- [DATASET CONTENT]
(* ===== verification/Opts.v ===== *)
(** * Spawn options

    [actor/opts.go] and [WithMiddleware].  The Producer and the Middleware are
    values of abstract types; [int] and [time.Duration] are 64-bit, [MaxRestarts]
    is an [int32]. *)

From S2P Require Import Prelude Pid Middleware.

Definition defaultInboxSize : Z := 1024.
Definition defaultMaxRestarts : Z := 3.
(** 500 ms, in nanoseconds. *)
Definition defaultRestartDelay : Z := 500 * 1000000.

Section opts.
Context {P M : Type}.

Record Opts := MkOpts {
  Producer : P;
  Kind : string;
  o_ID : string;
  InboxSize : Z;
  MaxRestarts : Z;
  RestartDelay : Z;
  Tags : list string;
  o_Middleware : list M;
  parent : option PID;
}.

Definition DefaultOpts (p : P) : Opts :=
  MkOpts p "actor" "" defaultInboxSize defaultMaxRestarts defaultRestartDelay [] [] None.

Definition OptFunc : Type := Opts -> Opts.

Definition set_Kind (k : string) (o : Opts) : Opts :=
  MkOpts (Producer o) k (o_ID o) (InboxSize o) (MaxRestarts o) (RestartDelay o) (Tags o)
    (o_Middleware o) (parent o).
Definition set_parent (p : option PID) (o : Opts) : Opts :=
  MkOpts (Producer o) (Kind o) (o_ID o) (InboxSize o) (MaxRestarts o) (RestartDelay o) (Tags o)
    (o_Middleware o) p.
Definition set_InboxSize (n : Z) (o : Opts) : Opts :=
  MkOpts (Producer o) (Kind o) (o_ID o) n (MaxRestarts o) (RestartDelay o) (Tags o)
    (o_Middleware o) (parent o).
Definition set_MaxRestarts (n : Z) (o : Opts) : Opts :=
  MkOpts (Producer o) (Kind o) (o_ID o) (InboxSize o) n (RestartDelay o) (Tags o)
    (o_Middleware o) (parent o).
Definition set_RestartDelay (d : Z) (o : Opts) : Opts :=
  MkOpts (Producer o) (Kind o) (o_ID o) (InboxSize o) (MaxRestarts o) d (Tags o)
    (o_Middleware o) (parent o).
Definition set_Tags (t : list string) (o : Opts) : Opts :=
  MkOpts (Producer o) (Kind o) (o_ID o) (InboxSize o) (MaxRestarts o) (RestartDelay o) t
    (o_Middleware o) (parent o).
Definition set_Middleware (mw : list M) (o : Opts) : Opts :=
  MkOpts (Producer o) (Kind o) (o_ID o) (InboxSize o) (MaxRestarts o) (RestartDelay o) (Tags o)
    mw (parent o).

Definition WithID (id : string) : OptFunc := fun o =>
  MkOpts (Producer o) (Kind o) id (InboxSize o) (MaxRestarts o) (RestartDelay o) (Tags o)
    (o_Middleware o) (parent o).

Definition WithInboxSize (size : Z) : OptFunc := fun o =>
  if size <=? 0 then set_InboxSize defaultInboxSize o else set_InboxSize size o.

Definition WithMaxRestarts (n : Z) : OptFunc := fun o =>
  if n <? 0 then set_MaxRestarts 0 o else set_MaxRestarts (i32 n) o.

Definition WithRestartDelay (d : Z) : OptFunc := fun o =>
  if d <? 0 then set_RestartDelay defaultRestartDelay o else set_RestartDelay d o.

(** [make] and [copy]: the caller's slice is not kept. *)
Definition WithTags (tags : list string) : OptFunc := fun o =>
  match (dst ← makeslice "" (slen tags); copy_at dst 0 tags) with
  | Ok dst => set_Tags dst o
  | _ => o
  end.

(** [nil] for no middleware; otherwise a copy, as for the tags. *)
Definition WithMiddleware (mw : list M) : OptFunc := fun o =>
  match mw with
  | [] => set_Middleware [] o
  | m :: _ =>
      match (dst ← makeslice m (slen mw); copy_at dst 0 mw) with
      | Ok dst => set_Middleware dst o
      | _ => o
      end
  end.

(** [for _, opt := range opts { opt(&o) }] *)
Fixpoint apply_opts (opts : list OptFunc) (o : Opts) : Opts :=
  match opts with
  | [] => o
  | opt :: opts => apply_opts opts (opt o)
  end.

(** The start of [Engine.Spawn] and [Context.SpawnChild]. *)
Definition build_opts (p : P) (kind : string) (opts : list OptFunc) : Opts :=
  apply_opts opts (set_Kind kind (DefaultOpts p)).

(** ** What a list of options means *)

(** The options the package offers, as data. *)
Inductive option_spec :=
  | O_ID (id : string)
  | O_InboxSize (n : Z)
  | O_MaxRestarts (n : Z)
  | O_RestartDelay (d : Z)
  | O_Tags (t : list string)
  | O_Middleware (mw : list M).

Definition opt_func (s : option_spec) : OptFunc :=
  match s with
  | O_ID id => WithID id
  | O_InboxSize n => WithInboxSize n
  | O_MaxRestarts n => WithMaxRestarts n
  | O_RestartDelay d => WithRestartDelay d
  | O_Tags t => WithTags t
  | O_Middleware mw => WithMiddleware mw
  end.

(** The last value a list of options gives to a field. *)
Definition last_of {A} (f : option_spec -> option A) : A -> list option_spec -> A :=
  foldl (fun acc s => match f s with Some x => x | None => acc end).

Definition the_id s := match s with O_ID id => Some id | _ => None end.
Definition the_size s := match s with O_InboxSize n => Some n | _ => None end.
Definition the_restarts s := match s with O_MaxRestarts n => Some n | _ => None end.
Definition the_delay s := match s with O_RestartDelay d => Some d | _ => None end.
Definition the_tags s := match s with O_Tags t => Some t | _ => None end.
Definition the_middleware s := match s with O_Middleware mw => Some mw | _ => None end.

(** The clamping that is documented: sizes that are not positive fall back to the
    default, so do negative delays, and negative restart counts mean none. *)
Definition clamp_size (n : Z) : Z := if n <=? 0 then defaultInboxSize else n.
Definition clamp_restarts (n : Z) : Z := Z.max 0 n.
Definition clamp_delay (d : Z) : Z := if d <? 0 then defaultRestartDelay else d.

(** A restart count that does not fit is truncated to an [int32], not clamped. *)
Definition stored_restarts (n : Z) : Z := if n <? 2 ^ 31 then clamp_restarts n else i32 n.

Lemma WithTags_ok t o : WithTags t o = set_Tags t o.
Proof. unfold WithTags. by rewrite copy_at_all. Qed.

Lemma WithMiddleware_set mw o : WithMiddleware mw o = set_Middleware mw o.
Proof. destruct mw as [|m mw]; [done|]. unfold WithMiddleware. by rewrite copy_at_all. Qed.

Lemma apply_opts_fields l p k id n r d t mw pa :
  apply_opts (map opt_func l) (MkOpts p k id (clamp_size n) (stored_restarts r) (clamp_delay d) t mw pa) =
  MkOpts p k (last_of the_id id l) (clamp_size (last_of the_size n l))
    (stored_restarts (last_of the_restarts r l)) (clamp_delay (last_of the_delay d l))
    (last_of the_tags t l) (last_of the_middleware mw l) pa.
Proof.
  revert id n r d t mw. induction l as [|s l IH]; intros; [done|].
  destruct s as [id'|n'|r'|d'|t'|mw']; simpl; [by rewrite <- IH|..].
  - rewrite <- IH. f_equal. unfold WithInboxSize, clamp_size, set_InboxSize. by destruct (n' <=? 0).
  - rewrite <- IH. f_equal. unfold WithMaxRestarts, stored_restarts, clamp_restarts, set_MaxRestarts. simpl.
    split_test; split_test; f_equal; try lia. rewrite i32_id by lia. lia.
  - rewrite <- IH. f_equal. unfold WithRestartDelay, clamp_delay, set_RestartDelay. by destruct (d' <? 0).
  - rewrite WithTags_ok. by rewrite <- IH.
  - rewrite WithMiddleware_set. by rewrite <- IH.
Qed.

Lemma build_opts_fields p kind l :
  build_opts p kind (map opt_func l) =
  MkOpts p kind (last_of the_id "" l) (clamp_size (last_of the_size defaultInboxSize l))
    (stored_restarts (last_of the_restarts defaultMaxRestarts l))
    (clamp_delay (last_of the_delay defaultRestartDelay l))
    (last_of the_tags [] l) (last_of the_middleware [] l) None.
Proof. apply (apply_opts_fields l p kind "" defaultInboxSize defaultMaxRestarts defaultRestartDelay). Qed.

Lemma last_of_inv {A} (f : option_spec -> option A) (I : A -> Prop) d l :
  I d -> Forall (fun s => forall x, f s = Some x -> I x) l -> I (last_of f d l).
Proof.
  intros Hd Hl. revert d Hd. induction Hl as [|s l Hs _ IH]; intros d Hd; simpl; [done|].
  apply IH. destruct (f s) eqn:E; auto.
Qed.

(** C31: options compose in order and the last one wins: whatever options are
    given, each field ends with the value of the last option that sets it, or its
    default, and no option touches another field.  Invalid values are clamped as
    documented: an inbox size or a delay that is not valid is the default, a
    negative restart count is 0.  The one exception is a restart count of 2^31
    or more, which does not fit and is truncated to an [int32]. *)
Theorem options_last_win (p : P) (kind : string) (l : list option_spec) :
  let restarts := last_of the_restarts defaultMaxRestarts l in
  exists limit,
    build_opts p kind (map opt_func l) =
      MkOpts p kind (last_of the_id "" l) (clamp_size (last_of the_size defaultInboxSize l)) limit
        (clamp_delay (last_of the_delay defaultRestartDelay l))
        (last_of the_tags [] l) (last_of the_middleware [] l) None /\
    (restarts < 2 ^ 31 -> limit = clamp_restarts restarts) /\
    (2 ^ 31 <= restarts -> limit = i32 restarts).
Proof.
  eexists. split; [apply build_opts_fields|]. unfold stored_restarts. split; intros; split_test; (done || lia).
Qed.

(** Whatever options are given, the inbox size is positive, the restart
    delay is not negative, and the restart limit is an [int32] that is not
    negative unless some [WithMaxRestarts] got 2^31 or more. *)
Theorem options_clamped (p : P) (kind : string) (l : list option_spec) :
  let o := build_opts p kind (map opt_func l) in
  0 < InboxSize o /\ 0 <= RestartDelay o /\ - 2 ^ 31 <= MaxRestarts o < 2 ^ 31 /\
  (Forall (fun s => forall n, the_restarts s = Some n -> n < 2 ^ 31) l -> 0 <= MaxRestarts o).
Proof.
  simpl. rewrite build_opts_fields. simpl.
  unfold clamp_size, clamp_delay, stored_restarts, clamp_restarts, defaultInboxSize, defaultRestartDelay.
  pose proof (wrap_signed_range 32 (last_of the_restarts defaultMaxRestarts l)) as Hw.
  split_and!; [split_test; lia|split_test; lia|split_test; unfold i32; lia..|].
  intros Hl. pose proof (last_of_inv the_restarts (fun n => n < 2 ^ 31) defaultMaxRestarts l eq_refl Hl) as Hlt.
  simpl in Hlt. split_test; lia.
Qed.
End opts.

(** [WithMaxRestarts] with [2^31] stores the most negative [int32] instead
    of clamping, so the actor gives up at its first panic: the new restart
    count 1 exceeds the limit. *)
Theorem max_restarts_truncated {P M : Type} (p : P) (kind : string) :
  MaxRestarts (build_opts (M := M) p kind [WithMaxRestarts (2 ^ 31)]) = - 2 ^ 31 /\
  MaxRestarts (build_opts (M := M) p kind [WithMaxRestarts (2 ^ 31)]) < i32 (0 + 1).
Proof. split; reflexivity. Qed.
(* ===== verification/Registry.v ===== *)
(** * The registry of live processes

    [actor/registry.go].  A map from the ID of a PID to a Processer; every
    method runs under the registry's lock, so it is one atomic operation here.
    A [Processer] value is a handle compared like a Go pointer; the only method
    the registry calls is [PID()]. *)

From S2P Require Import Prelude Pid.

(** What the registry needs from the values it stores. *)
Class Processer (V : Type) := {
  processer_eq : EqDecision V;
  proc_PID : V -> PID;
}.
#[export] Existing Instance processer_eq.

(** [registry.lookup] *)
Notation registry V := (gmap string V).

Section registry.
Context {V : Type} `{!Processer V}.

Implicit Types (r : registry V) (p q : V) (pid : option PID).

Definition newRegistry : registry V := ∅.

Definition getByID (id : string) r : option V := r !! id.

Definition get pid r : option V :=
  match pid with None => None | Some pid => getByID (ID pid) r end.

Definition add p r : bool * registry V :=
  let id := ID (proc_PID p) in
  match r !! id with
  | Some existing => (bool_decide (existing = p), r)
  | None => (true, <[id := p]> r)
  end.

Definition remove pid r : registry V :=
  match pid with None => r | Some pid => delete (ID pid) r end.

Definition len r : Z := Z.of_nat (size r).

(** ** The invariant: every process is stored under its own ID *)

Definition reg_ok r : Prop := forall id p, r !! id = Some p -> ID (proc_PID p) = id.

Lemma reg_ok_new : reg_ok newRegistry.
Proof. intros id p H. unfold newRegistry in H. by rewrite lookup_empty in H. Qed.

Lemma reg_ok_add p r : reg_ok r -> reg_ok (add p r).2.
Proof.
  intros Hr. unfold add. destruct (r !! ID (proc_PID p)) eqn:E; simpl; [done|].
  intros id q. rewrite lookup_insert_Some. naive_solver.
Qed.

Lemma reg_ok_remove pid r : reg_ok r -> reg_ok (remove pid r).
Proof. intros Hr. destruct pid; [|done]. intros id q. simpl. rewrite lookup_delete_Some. naive_solver. Qed.

Inductive reg_op := R_add (p : V) | R_remove (pid : option PID).

Definition reg_apply (o : reg_op) r : registry V :=
  match o with R_add p => (add p r).2 | R_remove pid => remove pid r end.

Lemma reg_ok_ops l : reg_ok (foldl (fun r o => reg_apply o r) newRegistry l).
Proof.
  assert (forall r, reg_ok r -> reg_ok (foldl (fun r o => reg_apply o r) r l)) as H.
  { induction l as [|o l IH]; intros r Hr; simpl; [done|]. apply IH.
    destruct o; [by apply reg_ok_add|by apply reg_ok_remove]. }
  apply H, reg_ok_new.
Qed.

Lemma add_lookup p r id :
  (add p r).2 !! id =
  if String.eqb (ID (proc_PID p)) id
  then Some (match r !! id with Some q => q | None => p end) else r !! id.
Proof.
  unfold add. destruct (String.eqb_spec (ID (proc_PID p)) id) as [<-|Hn].
  - destruct (r !! _) eqn:E; simpl; [done|]. by rewrite lookup_insert_eq.
  - destruct (r !! ID _) eqn:E; simpl; [done|]. by rewrite lookup_insert_ne.
Qed.

(** C28: whatever sequence of registrations and removals has run, a process is
    found only under its own ID; registering keeps the incumbent of an ID and
    reports a collision exactly when that incumbent is another process, and
    then the process registered is the one [get] finds; removal removes that
    ID and no other. *)
Theorem registry_spec (l : list reg_op) (p : V) (pid : option PID) :
  let r := foldl (fun r o => reg_apply o r) newRegistry l in
  (forall id q, getByID id r = Some q -> ID (proc_PID q) = id) /\
  ((add p r).1 = true <-> get (Some (proc_PID p)) (add p r).2 = Some p) /\
  ((add p r).1 = false <-> exists q, get (Some (proc_PID p)) r = Some q /\ q <> p) /\
  ((add p r).1 = false -> (add p r).2 = r) /\
  (forall id, id <> ID (proc_PID p) -> getByID id (add p r).2 = getByID id r) /\
  get pid (remove pid r) = None /\
  (forall id, (forall x, pid = Some x -> ID x <> id) -> getByID id (remove pid r) = getByID id r) /\
  len r <= len (add p r).2 <= len r + 1.
Proof.
  simpl. set (r := foldl _ _ _). pose proof (reg_ok_ops l) as Hr. fold r in Hr.
  unfold get, getByID, add, len. split_and!.
  - done.
  - destruct (r !! _) as [q|] eqn:E; simpl.
    + rewrite E, bool_decide_eq_true. naive_solver.
    + by rewrite lookup_insert_eq.
  - destruct (r !! _) as [q|] eqn:E; simpl.
    + rewrite bool_decide_eq_false. naive_solver.
    + naive_solver.
  - destruct (r !! _); simpl; done.
  - intros id Hid. destruct (r !! _); simpl; [done|]. by rewrite lookup_insert_ne.
  - destruct pid; simpl; [by rewrite lookup_delete_eq|done].
  - intros id Hid. destruct pid as [x|]; simpl; [|done]. rewrite lookup_delete_ne; [done|]. by apply Hid.
  - destruct (r !! _) eqn:E; simpl; [lia|]. rewrite map_size_insert_None by done. lia.
  - destruct (r !! _) eqn:E; simpl; [lia|]. rewrite map_size_insert_None by done. lia.
Qed.
End registry.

- [YOUR TASK] The answer should consist of all lines from the records above that hold the word "DefaultOpts".

- [ANSWER TO THIS TASK]
Definition DefaultOpts (p : P) : Opts :=
  apply_opts opts (set_Kind kind (DefaultOpts p)).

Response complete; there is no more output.